La précédente présidente du parlement régional, Carme Forcadell, fait l'objet de poursuites pour être passée outre les décisions de la Cour. Elle a reconnu que ces poursuites étaient une des raisons qui l'ont décidé à refuser un nouveau mandat.
La justice bloque l'investiture de Puigdemont comme président de Catalogne
La Cour constitutionnelle d'Espagne a suspendu samedi la réélection prévue ce mardi de Carles Puigdemont comme président de la Catalogne, parce qu'il est recherché par la justice pour son rôle dans la tentative de sécession de la région.
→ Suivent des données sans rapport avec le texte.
(* ===== verification/Mnemonic.v ===== *)
(** * Share mnemonics and the recovery bundle

    The rest of [src/src/crypto/social_recovery.rs]: a share as 35 bytes with a
    checksum, as 28 words of ten bits each, and back; the vault key through the
    mnemonics of its shares; the encrypted recovery bundle. *)

From S2P Require Import Prelude Platform Classic Toy Crates Wordlist Gf256 Shamir SocialRecovery.

(** ** Bits *)

(** [(bytes[byte_idx] >> bit_shift) & 1] at the bit position [p]. *)
Definition bit_at (bs : bytes) (p : Z) : Z :=
  Z.land (Z.shiftr (byte_to_Z (default Byte.x00 (bs !! Z.to_nat (p / 8)))) (7 - p `mod` 8)) 1.

(** One word: [val = (val << 1) | bit] over ten positions, in a [u16]. *)
Definition word_at (bs : bytes) (w : Z) : Z :=
  foldl (λ val b, Z.lor (Z.land (Z.shiftl val 1) u16_max) (bit_at bs (w * 10 + b))) 0 (seqZ 0 10).
Definition bytes_to_word_indices (bs : bytes) : list Z := word_at bs <$> seqZ 0 28.

(** [result[byte_idx] |= bit << bit_shift] *)
Definition or_bit (p : Z) (bit : Z) (result : bytes) : bytes :=
  alter (λ x, byte_of_Z (Z.lor (byte_to_Z x) (Z.shiftl bit (7 - p `mod` 8)))) (Z.to_nat (p / 8)) result.

Definition word_to_bytes (result : bytes) (wv : Z * Z) : bytes :=
  foldl (λ result b, or_bit (wv.1 * 10 + b) (Z.land (Z.shiftr wv.2 (9 - b)) 1) result) result (seqZ 0 10).
Definition word_indices_to_bytes (indices : list Z) : bytes :=
  foldl word_to_bytes (replicate 35 Byte.x00) (zip (seqZ 0 28) indices).

(** ** Wire form *)

Section wire.
Context `{Sha2Crate}.

Definition checksum (b : bytes) : bytes := take 2 (sha256 b).

Definition share_to_wire (share : Share) : bytes :=
  let buf := share_index share :: share_data share in buf ++ checksum buf.

Definition wire_to_share (buf : bytes) : res ConstructError Share :=
  let body := take 33 buf in
  if negb (bool_decide (drop 33 buf = checksum body))
  then Err (InvalidInput "share checksum mismatch") else
  match body with
  | [] => Panic
  | index :: data =>
      if byte_eqb index 0
      then Err (InvalidInput "share index 0 is the secret's own point, not a share")
      else Ok (mkShare index data)
  end.

(** ** Words *)

(** The white space of [str::split_whitespace], as it starts a string: the
    Unicode property [White_Space], in UTF-8. *)
Definition ascii_is (c : Ascii.ascii) (n : N) : bool := (Ascii.N_of_ascii c =? n)%N.
Definition ascii_in (c : Ascii.ascii) (lo hi : N) : bool :=
  ((lo <=? Ascii.N_of_ascii c) && (Ascii.N_of_ascii c <=? hi))%N.

Definition white_prefix (s : string) : option string :=
  match s with
  | EmptyString => None
  | String c r =>
      if ascii_in c 9 13 || ascii_is c 32 then Some r else
      match r with
      | EmptyString => None
      | String d r1 =>
          if ascii_is c 0xC2 && (ascii_is d 0x85 || ascii_is d 0xA0) then Some r1 else
          match r1 with
          | EmptyString => None
          | String e r2 =>
              if (ascii_is c 0xE1 && ascii_is d 0x9A && ascii_is e 0x80) ||
                 (ascii_is c 0xE2 && ascii_is d 0x80 &&
                  (ascii_in e 0x80 0x8A || ascii_is e 0xA8 || ascii_is e 0xA9 || ascii_is e 0xAF)) ||
                 (ascii_is c 0xE2 && ascii_is d 0x81 && ascii_is e 0x9F) ||
                 (ascii_is c 0xE3 && ascii_is d 0x80 && ascii_is e 0x80)
              then Some r2 else None
          end
      end
  end.

(** The maximal runs of other characters. [fuel] is the length of the string:
    each step takes at least one byte off. *)
Definition flush (word : string) (words : list string) : list string :=
  match word with EmptyString => words | _ => word :: words end.
Fixpoint split_words (fuel : nat) (word s : string) : list string :=
  match fuel with
  | O => flush word []
  | S fuel =>
      match s with
      | EmptyString => flush word []
      | String c r =>
          match white_prefix s with
          | Some rest => flush word (split_words fuel EmptyString rest)
          | None => split_words fuel (word ++ String c EmptyString) r
          end
      end
  end.
Definition split_whitespace (s : string) : list string := split_words (S (String.length s)) EmptyString s.

(** [iter().position(|w| w == word)] *)
Fixpoint position_from (i : Z) (word : string) (l : list string) : option Z :=
  match l with
  | [] => None
  | x :: l => if String.eqb x word then Some i else position_from (i + 1) word l
  end.
Definition position (word : string) : option Z := position_from 0 word WORDLIST.

Definition encode_share (share : Share) : res ConstructError string :=
  words ← mapM (λ i, index i WORDLIST) (bytes_to_word_indices (share_to_wire share));
  Ok (String.concat " " words).

Definition decode_share (mnemonic : string) : res ConstructError Share :=
  let words := split_whitespace mnemonic in
  if negb (len words =? 28) then Err (InvalidInput "expected 28 words") else
  indices ← mapM (λ word, ok_or (position word) (InvalidInput "unknown SLIP-39 word")) words;
  wire_to_share (word_indices_to_bytes indices).

Definition create_recovery_shares `{!Platform} (vault_key : bytes) (threshold share_count : Z)
    : stm World ConstructError (list string) :=
  shares ← split_secret vault_key threshold share_count;
  lift (mapM encode_share shares).

Definition reconstruct_vault_key (mnemonics : list string) : res ConstructError bytes :=
  shares ← mapM decode_share mnemonics;
  combine_shares shares.
End wire.

(** ** Bits, by position *)

(** The bit of a byte string at a position, the highest of a byte first. *)
Definition bit_of (bs : bytes) (p : Z) : bool :=
  Z.testbit (byte_to_Z (default Byte.x00 (bs !! Z.to_nat (p / 8)))) (7 - p `mod` 8).
(** The bit of a list of ten-bit words. *)
Definition word_bit (ws : list Z) (p : Z) : bool :=
  Z.testbit (default 0 (ws !! Z.to_nat (p / 10))) (9 - p `mod` 10).

Lemma low_bit a n : 0 ≤ n → Z.land (Z.shiftr a n) 1 = Z.b2z (Z.testbit a n).
Proof.
  intros Hn. change 1 with (Z.ones 1). rewrite Z.land_ones by lia. change (2 ^ 1) with 2.
  rewrite <- Z.bit0_mod, Z.shiftr_spec by lia. f_equal.
Qed.

Lemma byte_ext a b : (∀ j, 0 ≤ j < 8 → Z.testbit (byte_to_Z a) j = Z.testbit (byte_to_Z b) j) → a = b.
Proof.
  intros Hj. apply byte_to_Z_inj, Z.bits_inj'. intros n Hn.
  destruct (decide (n < 8)) as [|Hge]; [by apply Hj|].
  rewrite <- (byte_to_of_Z_small (byte_to_Z a)), <- (byte_to_of_Z_small (byte_to_Z b)), !byte_to_of_Z
    by (pose proof (byte_to_Z_range a); pose proof (byte_to_Z_range b); unfold is_u8, u8_max; lia).
  by rewrite !(Z.mod_pow2_bits_high _ 8) by lia.
Qed.

Lemma testbit_succ_div2 a n : 0 ≤ n → Z.testbit a (Z.succ n) = Z.testbit (a / 2) n.
Proof.
  intros Hn. rewrite <- Z.div2_div, Z.div2_spec, Z.shiftr_spec by lia. f_equal.
Qed.

(** Appending a bit. *)
Lemma push_bit v (b : bool) :
  0 ≤ v < 2 ^ 15 → Z.lor (Z.land (Z.shiftl v 1) u16_max) (Z.b2z b) = Z.b2z b + 2 * v.
Proof.
  intros Hv. change u16_max with (Z.ones 16). rewrite Z.land_ones, Z.shiftl_mul_pow2 by lia.
  rewrite Z.mod_small by lia. apply Z.bits_inj'. intros n Hn. rewrite Z.lor_spec.
  change (2 ^ 1) with 2. rewrite (Z.mul_comm v). destruct (decide (n = 0)) as [->|Hne].
  - by rewrite Z.testbit_even_0, Z.add_b2z_double_bit0, Z.b2z_bit0.
  - replace n with (Z.succ (n - 1)) by lia.
    rewrite (testbit_succ_div2 (Z.b2z b + 2 * v)), Z.add_b2z_double_div2 by lia.
    rewrite Z.testbit_even_succ by lia. rewrite testbit_succ_div2 by lia.
    by destruct b; simpl; rewrite Z.bits_0, orb_false_r.
Qed.

Definition bits_val (l : list bool) : Z := foldl (λ v b, Z.b2z b + 2 * v) 0 l.

Lemma bits_val_snoc l b : bits_val (l ++ [b]) = Z.b2z b + 2 * bits_val l.
Proof. unfold bits_val. by rewrite foldl_app. Qed.
Lemma bits_val_range l : 0 ≤ bits_val l < 2 ^ len l.
Proof.
  induction l as [|b l IH] using rev_ind; [done|]. rewrite bits_val_snoc, len_app.
  change (len [b]) with 1. rewrite Z.pow_add_r by (pose proof (len_nonneg l); lia).
  destruct b; simpl; lia.
Qed.
Lemma bits_val_testbit l i :
  0 ≤ i < len l → Z.testbit (bits_val l) i = default false (l !! Z.to_nat (len l - 1 - i)).
Proof.
  revert i. induction l as [|b l IH] using rev_ind; intros i; [unfold len; simpl; lia|].
  rewrite bits_val_snoc, len_app. change (len [b]) with 1. intros Hi.
  destruct (decide (i = 0)) as [->|Hne].
  - rewrite Z.add_b2z_double_bit0. replace (Z.to_nat (len l + 1 - 1 - 0)) with (length l) by (unfold len; lia).
    by rewrite list_lookup_middle.
  - replace i with (Z.succ (i - 1)) by lia.
    rewrite testbit_succ_div2, Z.add_b2z_double_div2, IH by lia.
    rewrite lookup_app_l by (unfold len in *; lia). do 3 f_equal. lia.
Qed.

(** The word loop collects ten bits. *)
Lemma word_loop_val (f : Z → Z) (g : Z → bool) l v0 l0 :
  (∀ b, b ∈ l → f b = Z.b2z (g b)) → v0 = bits_val l0 → len l0 + len l ≤ 16 →
  foldl (λ val b, Z.lor (Z.land (Z.shiftl val 1) u16_max) (f b)) v0 l = bits_val (l0 ++ (g <$> l)).
Proof.
  revert v0 l0. induction l as [|b l IH]; intros v0 l0 Hf Hv Hl.
  - simpl. by rewrite app_nil_r.
  - rewrite len_cons in Hl. pose proof (len_nonneg l). cbn [foldl].
    rewrite Hf, Hv, push_bit by (set_solver || (pose proof (bits_val_range l0);
      pose proof (Z.pow_le_mono_r 2 (len l0) 15 ltac:(lia) ltac:(lia)); lia)).
    rewrite <- bits_val_snoc. rewrite (IH _ (l0 ++ [g b])).
    + by rewrite <- (assoc_L (++)).
    + set_solver.
    + done.
    + rewrite len_app. change (len [g b]) with 1. lia.
Qed.

Lemma word_at_val bs w :
  0 ≤ w → word_at bs w = bits_val ((λ b, bit_of bs (w * 10 + b)) <$> seqZ 0 10).
Proof.
  intros Hw. unfold word_at. apply (word_loop_val _ _ _ _ []); [|done|done].
  intros b Hb. unfold bit_at, bit_of. apply low_bit.
  pose proof (Z.mod_pos_bound (w * 10 + b) 8). lia.
Qed.

Lemma word_at_testbit bs w b :
  0 ≤ w → 0 ≤ b < 10 → Z.testbit (word_at bs w) (9 - b) = bit_of bs (w * 10 + b).
Proof.
  intros Hw Hb. rewrite word_at_val by done. rewrite bits_val_testbit; change (len _) with 10; [|lia].
  rewrite list_lookup_fmap. replace (10 - 1 - (9 - b)) with b by lia.
  by rewrite (lookup_seqZ_lt 0 10 (Z.to_nat b)), Z2Nat.id by lia.
Qed.
Lemma word_at_range bs w : 0 ≤ w → 0 ≤ word_at bs w < 1024.
Proof.
  intros Hw. rewrite word_at_val by done.
  pose proof (bits_val_range ((λ b, bit_of bs (w * 10 + b)) <$> seqZ 0 10)) as Hr.
  change (2 ^ len _) with 1024 in Hr. done.
Qed.

(** ** Setting bits *)

Lemma or_bit_length p b r : length (or_bit p b r) = length r.
Proof. apply length_alter. Qed.

Lemma bit_of_or p q (b : bool) r :
  0 ≤ p → 0 ≤ q < 8 * len r →
  bit_of (or_bit p (Z.b2z b) r) q = bit_of r q || (b && (p =? q)).
Proof.
  intros Hp Hq. unfold bit_of, or_bit.
  pose proof (Z.mod_pos_bound p 8). pose proof (Z.mod_pos_bound q 8).
  pose proof (Z.div_mod p 8). pose proof (Z.div_mod q 8).
  assert (0 ≤ p / 8) by (apply Z.div_pos; lia). assert (0 ≤ q / 8) by (apply Z.div_pos; lia).
  destruct (decide (Z.to_nat (p / 8) = Z.to_nat (q / 8))) as [He|Hne]; cycle 1.
  { rewrite list_lookup_alter_ne by done. destruct (Z.eqb_spec p q) as [->|]; [done|].
    by rewrite andb_false_r, orb_false_r. }
  rewrite He, list_lookup_alter_eq.
  destruct (r !! Z.to_nat (q / 8)) as [x|] eqn:Hx.
  2: { apply lookup_ge_None in Hx. unfold len in Hq. lia. }
  simpl. rewrite byte_to_of_Z. change 256 with (2 ^ 8). rewrite Z.mod_pow2_bits_low by lia.
  rewrite Z.lor_spec, Z.shiftl_spec by lia. f_equal.
  destruct (Z.eqb_spec p q) as [->|Hne].
  - by rewrite Z.sub_diag, Z.b2z_bit0, andb_true_r.
  - rewrite andb_false_r. destruct b; [|by rewrite Z.bits_0].
    destruct (decide (7 - q `mod` 8 - (7 - p `mod` 8) < 0)) as [|]; [by rewrite Z.testbit_neg_r|].
    change (Z.b2z true) with (2 ^ 0). apply Z.pow2_bits_false. lia.
Qed.

Lemma or_bits_spec (g : Z → bool) n r :
  (∀ q, 0 ≤ q < 8 * len r → bit_of r q = false) → 0 ≤ n →
  let r' := foldl (λ r p, or_bit p (Z.b2z (g p)) r) r (seqZ 0 n) in
  length r' = length r ∧ ∀ q, 0 ≤ q < 8 * len r → bit_of r' q = (q <? n) && g q.
Proof.
  intros Hr. revert n. refine (natlike_ind _ _ _); cbv zeta.
  - split; [done|]. intros q Hq. rewrite Hr by done. by destruct (Z.ltb_spec q 0); [lia|].
  - intros n Hn [IHl IH]. rewrite <- Z.add_1_r, (seqZ_app 0 n 1), foldl_app by lia.
    rewrite Z.add_0_l. replace (seqZ n 1) with [n] by (unfold seqZ; simpl; f_equal; lia).
    cbn [foldl]. split.
    + by rewrite or_bit_length.
    + intros q Hq. rewrite bit_of_or; [|lia|unfold len in *; lia]. rewrite IH by done.
      destruct (Z.ltb_spec q n), (Z.ltb_spec q (n + 1)), (Z.eqb_spec n q); subst; try lia;
        rewrite ?andb_false_r, ?andb_true_r, ?orb_false_r; done.
Qed.

Lemma foldl_bind {A B C} (h : A → C → A) (g : B → list C) (l : list B) r :
  foldl (λ r w, foldl h r (g w)) r l = foldl h r (l ≫= g).
Proof. revert r. induction l as [|w l IH]; intros r; [done|]. simpl. by rewrite foldl_app, IH. Qed.

Lemma positions : (seqZ 0 28 ≫= λ w, (λ b, w * 10 + b) <$> seqZ 0 10) = seqZ 0 280.
Proof. vm_compute. reflexivity. Qed.

Lemma foldl_ext_in {A B} (f g : A → B → A) l r :
  (∀ a b, b ∈ l → f a b = g a b) → foldl f r l = foldl g r l.
Proof.
  revert r. induction l as [|x l IH]; intros r Hl; [done|]. simpl. rewrite Hl by set_solver.
  apply IH. set_solver.
Qed.

Lemma lookup_seqZ_0 n i : 0 ≤ i < n → seqZ 0 n !! Z.to_nat i = Some i.
Proof. intros Hi. rewrite lookup_seqZ_lt by lia. f_equal. lia. Qed.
L'ancien président, destitué par le gouvernement espagnol dès la proclamation de l'indépendance de la Catalogne le 27 octobre, s'est enfui en Belgique avant qu'un mandat d'arrêt soit lancé contre lui.
Il est le seul candidat au poste de président régional et le vote d'investiture était prévu ce mardi au parlement catalan où les indépendantistes ont la majorité. Carles Puigdemont envisageait de se faire élire depuis la Belgique par téléconférence ou par procuration.
La Cour lui a barré la route, dans un arrêt rendu après une journée de débats entre les onze juges présents.
"La Cour constitutionnelle a décidé à l'unanimité de suspendre préventivement l'investiture de Puigdemont sauf s'il se présente en personne au parlement, muni d'une autorisation judiciaire préalable", indique le communiqué diffusé par la Cour.
La seule voie encore ouverte à M. Puigdemont pour se faire élire serait donc de retourner en Espagne pour se faire arrêter et de demander ensuite la liberté provisoire pour se rendre au parlement.
La Cour prévient que "le débat et le vote d'investiture (...) ne pourront pas être menés via des moyens télématiques ou par procuration à un autre parlementaire", ordonne la Cour.
Les magistrats avertissent les autres membres du parlement catalan "de leurs responsabilités, y compris pénales, en cas de désobéissance à cette suspension".